**Work to be completed**
Below are some records. Return exactly the lines from the one containing "Section runs." through the one containing "intros HI Ht Hb. apply", both included, and only those.

**Stored data entries**
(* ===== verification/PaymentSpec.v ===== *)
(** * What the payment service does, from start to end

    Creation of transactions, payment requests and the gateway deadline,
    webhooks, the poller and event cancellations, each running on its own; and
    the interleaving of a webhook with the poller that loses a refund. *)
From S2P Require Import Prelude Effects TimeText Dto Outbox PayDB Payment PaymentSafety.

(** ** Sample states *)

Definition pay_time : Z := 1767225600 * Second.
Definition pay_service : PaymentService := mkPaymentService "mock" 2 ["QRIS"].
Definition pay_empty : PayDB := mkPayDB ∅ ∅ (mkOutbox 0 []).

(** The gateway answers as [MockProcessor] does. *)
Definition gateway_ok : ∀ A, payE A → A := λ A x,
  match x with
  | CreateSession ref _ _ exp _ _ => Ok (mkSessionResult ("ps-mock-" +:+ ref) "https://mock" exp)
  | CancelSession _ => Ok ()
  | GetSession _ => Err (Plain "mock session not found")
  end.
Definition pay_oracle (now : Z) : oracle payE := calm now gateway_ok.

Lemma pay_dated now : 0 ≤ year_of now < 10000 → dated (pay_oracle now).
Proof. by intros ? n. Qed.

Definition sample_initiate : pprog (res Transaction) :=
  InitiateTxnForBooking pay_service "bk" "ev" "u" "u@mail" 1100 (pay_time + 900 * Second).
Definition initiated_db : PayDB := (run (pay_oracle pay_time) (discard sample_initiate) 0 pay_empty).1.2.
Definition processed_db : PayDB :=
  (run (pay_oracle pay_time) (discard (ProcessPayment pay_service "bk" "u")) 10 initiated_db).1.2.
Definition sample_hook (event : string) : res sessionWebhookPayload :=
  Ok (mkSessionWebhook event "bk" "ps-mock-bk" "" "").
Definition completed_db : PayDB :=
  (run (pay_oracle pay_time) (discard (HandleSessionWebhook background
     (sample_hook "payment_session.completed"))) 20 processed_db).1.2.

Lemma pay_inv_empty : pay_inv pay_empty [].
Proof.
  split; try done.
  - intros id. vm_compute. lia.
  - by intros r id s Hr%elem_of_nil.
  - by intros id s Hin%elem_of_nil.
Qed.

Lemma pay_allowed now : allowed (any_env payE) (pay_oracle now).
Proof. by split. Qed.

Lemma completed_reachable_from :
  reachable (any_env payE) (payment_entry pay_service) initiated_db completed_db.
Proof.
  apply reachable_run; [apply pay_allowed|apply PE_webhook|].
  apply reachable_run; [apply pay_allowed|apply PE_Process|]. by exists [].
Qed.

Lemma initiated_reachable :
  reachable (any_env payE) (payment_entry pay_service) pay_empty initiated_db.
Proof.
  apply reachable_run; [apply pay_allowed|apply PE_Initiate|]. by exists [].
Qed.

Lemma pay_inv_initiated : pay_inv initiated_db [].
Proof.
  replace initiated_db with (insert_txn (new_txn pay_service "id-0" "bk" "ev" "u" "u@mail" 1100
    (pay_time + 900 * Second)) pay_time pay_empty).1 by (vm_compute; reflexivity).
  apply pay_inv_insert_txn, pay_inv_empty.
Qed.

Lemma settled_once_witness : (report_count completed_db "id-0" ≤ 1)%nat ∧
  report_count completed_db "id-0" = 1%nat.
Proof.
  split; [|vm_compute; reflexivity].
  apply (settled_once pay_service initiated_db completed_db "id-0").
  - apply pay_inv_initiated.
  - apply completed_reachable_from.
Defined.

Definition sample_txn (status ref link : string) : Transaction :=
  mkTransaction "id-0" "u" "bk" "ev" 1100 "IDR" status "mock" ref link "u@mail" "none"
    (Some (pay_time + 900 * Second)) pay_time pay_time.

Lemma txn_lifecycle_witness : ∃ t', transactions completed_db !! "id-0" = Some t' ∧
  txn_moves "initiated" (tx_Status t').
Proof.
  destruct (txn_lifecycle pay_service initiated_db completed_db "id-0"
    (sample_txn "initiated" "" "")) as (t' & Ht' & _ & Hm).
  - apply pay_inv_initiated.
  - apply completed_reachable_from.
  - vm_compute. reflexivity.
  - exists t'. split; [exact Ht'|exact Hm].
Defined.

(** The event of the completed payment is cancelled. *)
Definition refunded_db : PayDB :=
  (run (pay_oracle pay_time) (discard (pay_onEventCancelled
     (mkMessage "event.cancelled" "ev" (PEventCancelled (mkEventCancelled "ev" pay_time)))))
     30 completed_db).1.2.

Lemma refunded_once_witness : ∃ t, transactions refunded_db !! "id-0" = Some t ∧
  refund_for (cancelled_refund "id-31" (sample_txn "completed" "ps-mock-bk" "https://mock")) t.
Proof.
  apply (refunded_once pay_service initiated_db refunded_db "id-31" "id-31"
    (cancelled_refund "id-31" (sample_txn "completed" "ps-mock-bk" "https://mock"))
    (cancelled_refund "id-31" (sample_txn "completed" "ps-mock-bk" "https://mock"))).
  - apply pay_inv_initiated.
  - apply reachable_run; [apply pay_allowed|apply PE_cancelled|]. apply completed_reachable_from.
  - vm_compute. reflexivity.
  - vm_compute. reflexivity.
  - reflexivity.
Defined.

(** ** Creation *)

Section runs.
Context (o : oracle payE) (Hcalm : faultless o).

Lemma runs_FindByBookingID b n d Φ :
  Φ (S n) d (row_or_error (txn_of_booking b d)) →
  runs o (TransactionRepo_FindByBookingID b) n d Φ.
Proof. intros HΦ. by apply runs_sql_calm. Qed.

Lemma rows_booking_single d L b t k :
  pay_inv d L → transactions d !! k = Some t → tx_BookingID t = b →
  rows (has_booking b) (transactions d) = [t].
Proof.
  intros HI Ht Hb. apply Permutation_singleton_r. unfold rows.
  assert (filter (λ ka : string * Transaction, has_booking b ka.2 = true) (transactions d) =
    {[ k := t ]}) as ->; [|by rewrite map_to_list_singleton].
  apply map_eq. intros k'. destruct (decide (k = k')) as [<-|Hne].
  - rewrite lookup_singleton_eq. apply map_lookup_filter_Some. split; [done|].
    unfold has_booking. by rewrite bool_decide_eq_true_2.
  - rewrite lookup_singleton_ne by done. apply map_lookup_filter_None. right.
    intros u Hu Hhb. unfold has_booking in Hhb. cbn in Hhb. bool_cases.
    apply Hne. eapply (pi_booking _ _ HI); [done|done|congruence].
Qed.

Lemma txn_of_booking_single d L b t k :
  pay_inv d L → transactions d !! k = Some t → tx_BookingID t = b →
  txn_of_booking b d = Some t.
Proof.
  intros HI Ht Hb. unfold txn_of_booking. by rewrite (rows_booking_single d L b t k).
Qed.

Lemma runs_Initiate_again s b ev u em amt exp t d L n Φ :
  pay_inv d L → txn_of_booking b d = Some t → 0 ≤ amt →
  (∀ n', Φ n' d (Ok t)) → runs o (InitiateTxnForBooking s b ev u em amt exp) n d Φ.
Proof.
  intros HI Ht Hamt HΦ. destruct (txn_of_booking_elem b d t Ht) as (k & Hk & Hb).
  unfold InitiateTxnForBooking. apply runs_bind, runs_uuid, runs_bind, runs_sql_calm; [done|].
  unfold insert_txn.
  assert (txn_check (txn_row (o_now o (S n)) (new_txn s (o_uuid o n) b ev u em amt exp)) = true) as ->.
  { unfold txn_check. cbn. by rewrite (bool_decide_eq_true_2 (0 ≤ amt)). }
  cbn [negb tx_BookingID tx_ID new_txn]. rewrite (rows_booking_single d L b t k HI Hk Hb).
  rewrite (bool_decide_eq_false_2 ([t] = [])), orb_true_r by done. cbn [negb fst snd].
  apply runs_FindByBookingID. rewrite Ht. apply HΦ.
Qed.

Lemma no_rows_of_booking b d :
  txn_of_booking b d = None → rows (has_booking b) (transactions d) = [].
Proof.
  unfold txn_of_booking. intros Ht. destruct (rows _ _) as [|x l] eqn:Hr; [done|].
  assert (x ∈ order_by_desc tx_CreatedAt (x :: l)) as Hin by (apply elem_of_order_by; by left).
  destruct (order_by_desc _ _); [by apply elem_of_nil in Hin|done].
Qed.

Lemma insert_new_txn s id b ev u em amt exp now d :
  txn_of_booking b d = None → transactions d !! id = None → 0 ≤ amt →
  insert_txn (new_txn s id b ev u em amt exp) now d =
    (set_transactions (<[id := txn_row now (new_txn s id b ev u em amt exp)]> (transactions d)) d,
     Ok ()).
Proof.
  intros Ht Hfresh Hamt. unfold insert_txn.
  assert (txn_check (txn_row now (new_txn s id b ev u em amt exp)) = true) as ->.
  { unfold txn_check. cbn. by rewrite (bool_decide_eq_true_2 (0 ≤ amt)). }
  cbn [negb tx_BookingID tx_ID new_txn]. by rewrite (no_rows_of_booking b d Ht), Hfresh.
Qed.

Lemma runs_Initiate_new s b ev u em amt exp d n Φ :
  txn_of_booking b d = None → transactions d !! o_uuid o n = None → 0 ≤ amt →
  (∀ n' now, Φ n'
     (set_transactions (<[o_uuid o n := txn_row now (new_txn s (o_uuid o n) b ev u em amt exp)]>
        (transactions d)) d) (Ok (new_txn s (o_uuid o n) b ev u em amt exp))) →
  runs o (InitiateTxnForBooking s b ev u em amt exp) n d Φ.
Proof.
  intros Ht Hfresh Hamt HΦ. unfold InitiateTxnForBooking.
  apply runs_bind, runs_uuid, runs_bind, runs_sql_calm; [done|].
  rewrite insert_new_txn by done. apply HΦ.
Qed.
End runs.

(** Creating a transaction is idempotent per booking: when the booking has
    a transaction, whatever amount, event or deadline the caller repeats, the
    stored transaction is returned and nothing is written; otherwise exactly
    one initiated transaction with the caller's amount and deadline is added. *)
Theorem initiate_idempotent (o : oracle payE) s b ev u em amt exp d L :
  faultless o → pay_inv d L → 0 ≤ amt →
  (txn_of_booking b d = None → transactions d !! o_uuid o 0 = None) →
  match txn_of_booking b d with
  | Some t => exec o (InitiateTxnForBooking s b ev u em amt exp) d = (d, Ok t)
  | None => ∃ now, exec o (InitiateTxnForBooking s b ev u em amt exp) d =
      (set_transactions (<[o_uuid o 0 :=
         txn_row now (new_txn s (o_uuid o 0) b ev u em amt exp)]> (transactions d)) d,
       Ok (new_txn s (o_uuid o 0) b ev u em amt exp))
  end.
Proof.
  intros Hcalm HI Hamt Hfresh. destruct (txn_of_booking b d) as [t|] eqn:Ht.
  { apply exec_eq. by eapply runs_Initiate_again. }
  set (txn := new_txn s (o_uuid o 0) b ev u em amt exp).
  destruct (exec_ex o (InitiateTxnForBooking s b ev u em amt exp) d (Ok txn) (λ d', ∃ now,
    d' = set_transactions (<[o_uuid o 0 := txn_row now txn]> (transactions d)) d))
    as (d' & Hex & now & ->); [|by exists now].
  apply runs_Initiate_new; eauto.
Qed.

**Response to this task**
Section runs.
Context (o : oracle payE) (Hcalm : faultless o).

Lemma runs_FindByBookingID b n d Φ :
  Φ (S n) d (row_or_error (txn_of_booking b d)) →
  runs o (TransactionRepo_FindByBookingID b) n d Φ.
Proof. intros HΦ. by apply runs_sql_calm. Qed.

Lemma rows_booking_single d L b t k :
  pay_inv d L → transactions d !! k = Some t → tx_BookingID t = b →
  rows (has_booking b) (transactions d) = [t].
Proof.
  intros HI Ht Hb. apply Permutation_singleton_r. unfold rows.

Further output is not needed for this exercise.